→ **WHAT YOU SHOULD DO**: Needed from the data below: every line from the one with "self' = all_ads." up to and including the one with "destruct (search_bureaux_commerces (H", repeated exactly and with nothing else.

[Stored data entries]
*-*-*

(** The records a run returns are those of the pages it asked for,
    page after page. *)
Lemma scrape_pages_records fuel : ∀ page all_ads trace out trace',
  scrape_pages client clock self c limit fuel page all_ads trace
  = (Returned out, trace') →
  ∃ n : nat,
    requested_pages trace' = requested_pages trace ++ seqZ page (Z.of_nat n)
    ∧ out = process_page clock all_ads
              (concat (page_ads client c <$> seqZ page (Z.of_nat n))).
Proof.
  induction fuel as [|fuel IH]; intros page all_ads trace out trace'.
  - simpl. destruct (page <=? limit); [done |]. intros [= <- <-].
    exists 0%nat. by rewrite app_nil_r.
  - rewrite scrape_pages_step. destruct (page <=? limit).
    2:{ intros [= <- <-]. exists 0%nat. by rewrite app_nil_r. }
    cbv zeta.
    destruct (client (search_params c page)) as [e|result] eqn:Hclient; [done |].
    assert (page_ads client c page = ads result) as Hpage
      by (unfold page_ads; by rewrite Hclient).
    assert (concat (page_ads client c <$> seqZ page (Z.of_nat 1)) = ads result)
      as Hone.
    { change (Z.of_nat 1) with 1. rewrite seqZ_cons by lia.
      simpl. by rewrite Hpage, app_nil_r. }
    destruct (ads result) as [|ad page_list] eqn:Hads.
    { intros [= <- <-]. exists 1%nat. rewrite requested_pages_app, Hone.
      by split. }
    rewrite <- Hads in *.
    destruct (max_pages result <=? page).
    { intros [= <- <-]. exists 1%nat. rewrite requested_pages_app, Hone.
      by split. }
    intros Hrun. apply IH in Hrun as (n & Hreq & Hout).
    exists (S n). rewrite requested_pages_after_search in Hreq. split.
    + rewrite Hreq, <- app_assoc. f_equal.
      rewrite Nat2Z.inj_succ, (seqZ_cons page) by lia. simpl. do 2 f_equal; lia.
    + rewrite Hout, process_page_app. f_equal.
      rewrite Nat2Z.inj_succ, (seqZ_cons page) by lia.
      rewrite fmap_cons. simpl. rewrite Hpage.
      replace (Z.succ page) with (page + 1) by lia.
      by replace (Z.pred (Z.succ (Z.of_nat n))) with (Z.of_nat n) by lia.
Qed.
End RunRecords.

(** X1.  One record per listing, in the order of the listings, the
    [i]-th one stamped with the [i]-th reading of the clock: appending
    a page to the records gathered so far keeps them as they are. *)
Theorem X1_process_page_order `{Interpreter} (clock : nat → pystr)
    (all_ads : list (gmap string pyval)) (page_list : list Ad) :
  process_page clock all_ads page_list
  = all_ads
    ++ imap (λ i ad, _process_ad (clock (length all_ads + i)%nat) ad) page_list
  ∧ length (process_page clock all_ads page_list)
    = (length all_ads + length page_list)%nat.
Proof.
  rewrite process_page_imap. split; [done |].
  by rewrite length_app, length_imap.
Qed.

(** X2.  Whatever the client answers, when a run returns, its records
    are the listings of the pages it asked for, page after page and in
    page order within a page, one record per listing, and they are
    what the scraper holds afterwards. *)
Theorem X2_records_follow_pages `{Interpreter}
    (client : SearchParams → exn + SearchResult) (clock : nat → pystr)
    (self : Scraper) (c : Criteria) (limit : Z) all_ads self' trace :
  search_bureaux_commerces client clock self c limit
  = (Returned all_ads, self', trace) →
  all_ads
  = imap (λ i ad, _process_ad (clock i) ad)
      (concat (page_ads client c <$> requested_pages trace))
  ∧ scraped_data self' = all_ads.
Proof.
  unfold search_bureaux_commerces.
  destruct (scrape_pages _ _ _ _ _ _ _ _ _) as [r trace0] eqn:Hrun.
  intros Heq. assert (r = Returned all_ads ∧ trace0 = trace
                      ∧ scraped_data self' = all_ads) as (-> & -> & Hdata).
  { destruct r; injection Heq; intros; by subst. }
  split; [| done].
  apply scrape_pages_records in Hrun as (n & Hreq & ->).
  simpl in Hreq. rewrite Hreq. by rewrite process_page_imap.
Qed.

Lemma X2_records_follow_pages_witness :
  ∃ all_ads self' trace,
    search_bureaux_commerces (H := ascii_default)
      (two_full_pages 3) still_clock fresh_scraper plain_criteria 5
    = (Returned all_ads, self', trace)
    ∧ length all_ads = 4%nat.
Proof.
  destruct (search_bureaux_commerces (H := ascii_default)
              (two_full_pages 3) still_clock fresh_scraper plain_criteria 5)
    as [[r self'] trace] eqn:Hrun.
  assert (∃ all_ads, r = Returned all_ads
                     ∧ requested_pages trace = [1; 2; 3]) as (all_ads & -> & Hreq).
  { revert Hrun. unfold search_bureaux_commerces. change (Z.to_nat 5) with 5%nat.
    rewrite !scrape_pages_step. intros Hrun. injection Hrun as <- _ <-.
    by eexists. }
  exists all_ads, self', trace. split; [done |].
  destruct (X2_records_follow_pages (H := ascii_default) _ _ _ _ _ _ _ _ Hrun)
    as [-> _].
  rewrite Hreq. reflexivity.
Defined.

(** ** Ends of a run *)

(** X3.  A run gathers nothing when the first page is empty or when
    the page limit is not positive: with an empty first page it stops
    after that one request, without waiting; with a limit of zero or
    less it does not call the client at all.  In both cases it returns
    the empty list and the scraper holds no record afterwards. *)
Theorem X3_run_without_records `{Interpreter}
    (client : SearchParams → exn + SearchResult) (clock : nat → pystr)
    (self : Scraper) (c : Criteria) (limit : Z) :
  (∀ result,
     1 ≤ limit →
     client (search_params c 1) = inr result → ads result = [] →
     search_bureaux_commerces client clock self c limit
     = (Returned [], {| delay := delay self; scraped_data := [] |},
        [Search (search_params c 1)]))
  ∧ (limit ≤ 0 →
     search_bureaux_commerces client clock self c limit
     = (Returned [], {| delay := delay self; scraped_data := [] |}, [])).
Proof.
  split.
  - intros result Hlimit Hclient Hads. unfold search_bureaux_commerces.
    destruct (Z.to_nat limit) as [|fuel] eqn:Hfuel; [lia |].
    rewrite scrape_pages_step.
    destruct (Z.leb_spec 1 limit); [| lia]. cbv zeta.
    by rewrite Hclient, Hads.
  - intros Hlimit. unfold search_bureaux_commerces.
    replace (Z.to_nat limit) with 0%nat by lia. simpl.
    by destruct (Z.leb_spec 1 limit); [lia |].
Qed.

Lemma X3_run_without_records_witness :
  search_bureaux_commerces (H := ascii_default)
    (two_full_pages 3) still_clock one_record_scraper plain_criteria 0
  = (Returned [], {| delay := 3; scraped_data := [] |}, []).
Proof.
  apply (X3_run_without_records (H := ascii_default)
           (two_full_pages 3) still_clock one_record_scraper plain_criteria 0).
  lia.
Defined.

*-*-*

→ **SOLUTION TO THIS TASK**:
  ∧ scraped_data self' = all_ads.
Proof.
  unfold search_bureaux_commerces.
  destruct (scrape_pages _ _ _ _ _ _ _ _ _) as [r trace0] eqn:Hrun.
  intros Heq. assert (r = Returned all_ads ∧ trace0 = trace
                      ∧ scraped_data self' = all_ads) as (-> & -> & Hdata).
  { destruct r; injection Heq; intros; by subst. }
  split; [| done].
  apply scrape_pages_records in Hrun as (n & Hreq & ->).
  simpl in Hreq. rewrite Hreq. by rewrite process_page_imap.
Qed.

Lemma X2_records_follow_pages_witness :
  ∃ all_ads self' trace,
    search_bureaux_commerces (H := ascii_default)
      (two_full_pages 3) still_clock fresh_scraper plain_criteria 5
    = (Returned all_ads, self', trace)
    ∧ length all_ads = 4%nat.
Proof.
  destruct (search_bureaux_commerces (H := ascii_default)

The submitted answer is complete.